The answer should match the records character for character.

Stored data entries
········

(* ===== verification/OdmUpdate.v ===== *)
(** * Updates of documents: src/odm/update.rs

    An update works on the caller's copy of the document, which is dropped when
    the update fails: an error carries no document. *)

From S2P Require Import Prelude BTree Json OdmSchema OdmQuery.

Definition object_operand (operator : string) (value : Value)
    : result OdmError (list (string * Value)) :=
  match as_object value with
  | Some fs => Ok fs
  | None => Err (InvalidUpdate (operator +:+ " expects an object"))
  end.

Definition ensure_mutable (path : string) (immutable_fields : list string)
    : result OdmError unit :=
  match List.find (fun field => bool_decide (path = field) ||
                                String.prefix (field +:+ ".") path) immutable_fields with
  | Some field => Err (ImmutableField field)
  | None => Ok tt
  end.

(** The walk of [set_path] down to the last segment. *)
Fixpoint set_segments (path : string) (document : Value) (segments : list string) (value : Value)
    : result OdmError (Value * bool) :=
  match segments with
  | [] => Err (InvalidUpdate ("invalid field path `" +:+ path +:+ "`"))
  | [key] =>
      match as_object document with
      | None => Err (InvalidUpdate ("cannot set `" +:+ path +:+ "` on a non-object"))
      | Some object =>
          let changed := match BTreeMap.get object key with
                         | Some old => negb (value_eqb old value)
                         | None => true
                         end in
          Ok (Object (BTreeMap.insert object key value), changed)
      end
  | segment :: rest =>
      match as_object document with
      | None =>
          Err (InvalidUpdate ("cannot traverse `" +:+ path +:+ "` through a non-object"))
      | Some object =>
          let child := default (Object []) (BTreeMap.get object segment) in
          let? r := set_segments path child rest value in
          Ok (Object (BTreeMap.insert object segment r.1), r.2)
      end
  end.

Definition set_path (document : Value) (path : string) (value : Value)
    : result OdmError (Value * bool) :=
  let segments := split_dot path in
  if existsb (fun s => bool_decide (s = "")) segments
  then Err (InvalidUpdate ("invalid field path `" +:+ path +:+ "`"))
  else set_segments path document segments value.

(** The walk of [unset_path]; a missing step changes nothing. *)
Fixpoint unset_segments (document : Value) (segments : list string) : Value * bool :=
  match segments with
  | [] => (document, false)
  | [key] =>
      match as_object document with
      | None => (document, false)
      | Some object =>
          (Object (BTreeMap.remove object key), BTreeMap.contains_key object key)
      end
  | segment :: rest =>
      match as_object document with
      | None => (document, false)
      | Some object =>
          match BTreeMap.get object segment with
          | None => (document, false)
          | Some child =>
              let r := unset_segments child rest in
              (Object (BTreeMap.insert object segment r.1), r.2)
          end
      end
  end.

Definition unset_path (document : Value) (path : string) : result OdmError (Value * bool) :=
  let segments := split_dot path in
  if existsb (fun s => bool_decide (s = "")) segments
  then Err (InvalidUpdate ("invalid field path `" +:+ path +:+ "`"))
  else Ok (unset_segments document segments).

Definition value_i64 (v : Value) : option Z := match v with Num n => as_i64 n | _ => None end.
Definition value_f64 (v : Value) : option spec_float :=
  match v with Num n => Some (as_f64 n) | _ => None end.

Definition add_json_numbers (current : option Value) (increment : Value) (path : string)
    : result OdmError Value :=
  let current_i := match current with None => Some 0%Z | Some v => value_i64 v end in
  let fractional :=
    let current_f := match current with
                     | None => S754_zero false
                     | Some v => default (S754_zero false) (value_f64 v)
                     end in
    match value_f64 increment with
    | None => Err (InvalidUpdate ("$inc value for `" +:+ path +:+ "` must be numeric"))
    | Some increment_f =>
        match number_from_f64 (f64_add current_f increment_f) with
        | None => Err (InvalidUpdate ("$inc for `" +:+ path +:+ "` produced a non-finite number"))
        | Some number => Ok (Num number)
        end
    end in
  match current_i, value_i64 increment with
  | Some c, Some i =>
      match checked_add c i with
      | Some sum => Ok (Num (number_from_i64 sum))
      | None => fractional
      end
  | _, _ => fractional
  end.

Definition increment_path (document : Value) (path : string) (increment : Value)
    : result OdmError (Value * bool) :=
  if negb (is_number increment)
  then Err (InvalidUpdate ("$inc value for `" +:+ path +:+ "` must be numeric"))
  else
    let current := value_at_path document path in
    if is_some_and current (fun v => negb (is_number v))
    then Err (InvalidUpdate ("$inc target `" +:+ path +:+ "` must be numeric"))
    else
      let? r := add_json_numbers current increment path in
      set_path document path r.

(** The loop over the fields of one operator. *)
Fixpoint apply_fields (apply : Value -> string -> Value -> result OdmError (Value * bool))
    (immutable_fields : list string) (document : Value) (changed : bool)
    (fields : list (string * Value)) : result OdmError (Value * bool) :=
  match fields with
  | [] => Ok (document, changed)
  | (path, operand) :: fields =>
      let? _ := ensure_mutable path immutable_fields in
      let? r := apply document path operand in
      apply_fields apply immutable_fields r.1 (changed || r.2) fields
  end.

Definition operator_action (operator : string)
    : option (Value -> string -> Value -> result OdmError (Value * bool)) :=
  if decide (operator = "$set") then Some set_path
  else if decide (operator = "$unset") then Some (fun document path _ => unset_path document path)
  else if decide (operator = "$inc") then Some increment_path
  else None.

(** The loop over the operators. *)
Fixpoint apply_operators (immutable_fields : list string) (document : Value) (changed : bool)
    (operations : list (string * Value)) : result OdmError (Value * bool) :=
  match operations with
  | [] => Ok (document, changed)
  | (operator, operand) :: operations =>
      match operator_action operator with
      | None => Err (InvalidUpdate ("unsupported update operator `" +:+ operator +:+ "`"))
      | Some apply =>
          let? fields := object_operand operator operand in
          let? r := apply_fields apply immutable_fields document changed fields in
          apply_operators immutable_fields r.1 r.2 operations
      end
  end.

Definition apply_update (document operations : Value) (immutable_fields : list string)
    : result OdmError (Value * bool) :=
  match as_object operations with
  | None => Err (InvalidUpdate "update operations must be a JSON object")
  | Some [] => Ok (document, false)
  | Some ops =>
      if existsb (fun k => negb (is_operator k)) ops.*1 then
        Err (InvalidUpdate "replacement updates are not supported; use operators such as $set")
      else apply_operators immutable_fields document false ops
  end.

········

[Output for this exercise]
(* ===== verification/OdmUpdate.v ===== *)
(** * Updates of documents: src/odm/update.rs

    An update works on the caller's copy of the document, which is dropped when
    the update fails: an error carries no document. *)

From S2P Require Import Prelude BTree Json OdmSchema OdmQuery.

Definition object_operand (operator : string) (value : Value)
    : result OdmError (list (string * Value)) :=
  match as_object value with
  | Some fs => Ok fs
  | None => Err (InvalidUpdate (operator +:+ " expects an object"))
  end.

Definition ensure_mutable (path : string) (immutable_fields : list string)
    : result OdmError unit :=
  match List.find (fun field => bool_decide (path = field) ||
                                String.prefix (field +:+ ".") path) immutable_fields with
  | Some field => Err (ImmutableField field)
  | None => Ok tt
  end.

(** The walk of [set_path] down to the last segment. *)
Fixpoint set_segments (path : string) (document : Value) (segments : list string) (value : Value)
    : result OdmError (Value * bool) :=
  match segments with
  | [] => Err (InvalidUpdate ("invalid field path `" +:+ path +:+ "`"))
  | [key] =>
      match as_object document with
      | None => Err (InvalidUpdate ("cannot set `" +:+ path +:+ "` on a non-object"))
      | Some object =>
          let changed := match BTreeMap.get object key with
                         | Some old => negb (value_eqb old value)
                         | None => true
                         end in
          Ok (Object (BTreeMap.insert object key value), changed)
      end
  | segment :: rest =>
      match as_object document with
      | None =>
          Err (InvalidUpdate ("cannot traverse `" +:+ path +:+ "` through a non-object"))
      | Some object =>
          let child := default (Object []) (BTreeMap.get object segment) in
          let? r := set_segments path child rest value in
          Ok (Object (BTreeMap.insert object segment r.1), r.2)
      end
  end.

Definition set_path (document : Value) (path : string) (value : Value)
    : result OdmError (Value * bool) :=
  let segments := split_dot path in
  if existsb (fun s => bool_decide (s = "")) segments
  then Err (InvalidUpdate ("invalid field path `" +:+ path +:+ "`"))
  else set_segments path document segments value.

(** The walk of [unset_path]; a missing step changes nothing. *)
Fixpoint unset_segments (document : Value) (segments : list string) : Value * bool :=
  match segments with
  | [] => (document, false)
  | [key] =>
      match as_object document with
      | None => (document, false)
      | Some object =>
          (Object (BTreeMap.remove object key), BTreeMap.contains_key object key)
      end
  | segment :: rest =>
      match as_object document with
      | None => (document, false)
      | Some object =>
          match BTreeMap.get object segment with
          | None => (document, false)
          | Some child =>
              let r := unset_segments child rest in
              (Object (BTreeMap.insert object segment r.1), r.2)
          end
      end
  end.

Definition unset_path (document : Value) (path : string) : result OdmError (Value * bool) :=
  let segments := split_dot path in
  if existsb (fun s => bool_decide (s = "")) segments
  then Err (InvalidUpdate ("invalid field path `" +:+ path +:+ "`"))
  else Ok (unset_segments document segments).

Definition value_i64 (v : Value) : option Z := match v with Num n => as_i64 n | _ => None end.
Definition value_f64 (v : Value) : option spec_float :=
  match v with Num n => Some (as_f64 n) | _ => None end.

Definition add_json_numbers (current : option Value) (increment : Value) (path : string)
    : result OdmError Value :=
  let current_i := match current with None => Some 0%Z | Some v => value_i64 v end in
  let fractional :=
    let current_f := match current with
                     | None => S754_zero false
                     | Some v => default (S754_zero false) (value_f64 v)
                     end in
    match value_f64 increment with
    | None => Err (InvalidUpdate ("$inc value for `" +:+ path +:+ "` must be numeric"))
    | Some increment_f =>
        match number_from_f64 (f64_add current_f increment_f) with
        | None => Err (InvalidUpdate ("$inc for `" +:+ path +:+ "` produced a non-finite number"))
        | Some number => Ok (Num number)
        end
    end in
  match current_i, value_i64 increment with
  | Some c, Some i =>
      match checked_add c i with
      | Some sum => Ok (Num (number_from_i64 sum))
      | None => fractional
      end
  | _, _ => fractional
  end.

Definition increment_path (document : Value) (path : string) (increment : Value)
    : result OdmError (Value * bool) :=
  if negb (is_number increment)
  then Err (InvalidUpdate ("$inc value for `" +:+ path +:+ "` must be numeric"))
  else
    let current := value_at_path document path in
    if is_some_and current (fun v => negb (is_number v))
    then Err (InvalidUpdate ("$inc target `" +:+ path +:+ "` must be numeric"))
    else
      let? r := add_json_numbers current increment path in
      set_path document path r.

(** The loop over the fields of one operator. *)
Fixpoint apply_fields (apply : Value -> string -> Value -> result OdmError (Value * bool))
    (immutable_fields : list string) (document : Value) (changed : bool)
    (fields : list (string * Value)) : result OdmError (Value * bool) :=
  match fields with
  | [] => Ok (document, changed)
  | (path, operand) :: fields =>
      let? _ := ensure_mutable path immutable_fields in
      let? r := apply document path operand in
      apply_fields apply immutable_fields r.1 (changed || r.2) fields
  end.

Definition operator_action (operator : string)
    : option (Value -> string -> Value -> result OdmError (Value * bool)) :=
  if decide (operator = "$set") then Some set_path
  else if decide (operator = "$unset") then Some (fun document path _ => unset_path document path)
  else if decide (operator = "$inc") then Some increment_path
  else None.

(** The loop over the operators. *)
Fixpoint apply_operators (immutable_fields : list string) (document : Value) (changed : bool)
    (operations : list (string * Value)) : result OdmError (Value * bool) :=
  match operations with
  | [] => Ok (document, changed)
  | (operator, operand) :: operations =>
      match operator_action operator with
      | None => Err (InvalidUpdate ("unsupported update operator `" +:+ operator +:+ "`"))
      | Some apply =>
          let? fields := object_operand operator operand in
          let? r := apply_fields apply immutable_fields document changed fields in
          apply_operators immutable_fields r.1 r.2 operations
      end
  end.

Definition apply_update (document operations : Value) (immutable_fields : list string)
    : result OdmError (Value * bool) :=
  match as_object operations with
  | None => Err (InvalidUpdate "update operations must be a JSON object")
  | Some [] => Ok (document, false)
  | Some ops =>
      if existsb (fun k => negb (is_operator k)) ops.*1 then
        Err (InvalidUpdate "replacement updates are not supported; use operators such as $set")
      else apply_operators immutable_fields document false ops
  end.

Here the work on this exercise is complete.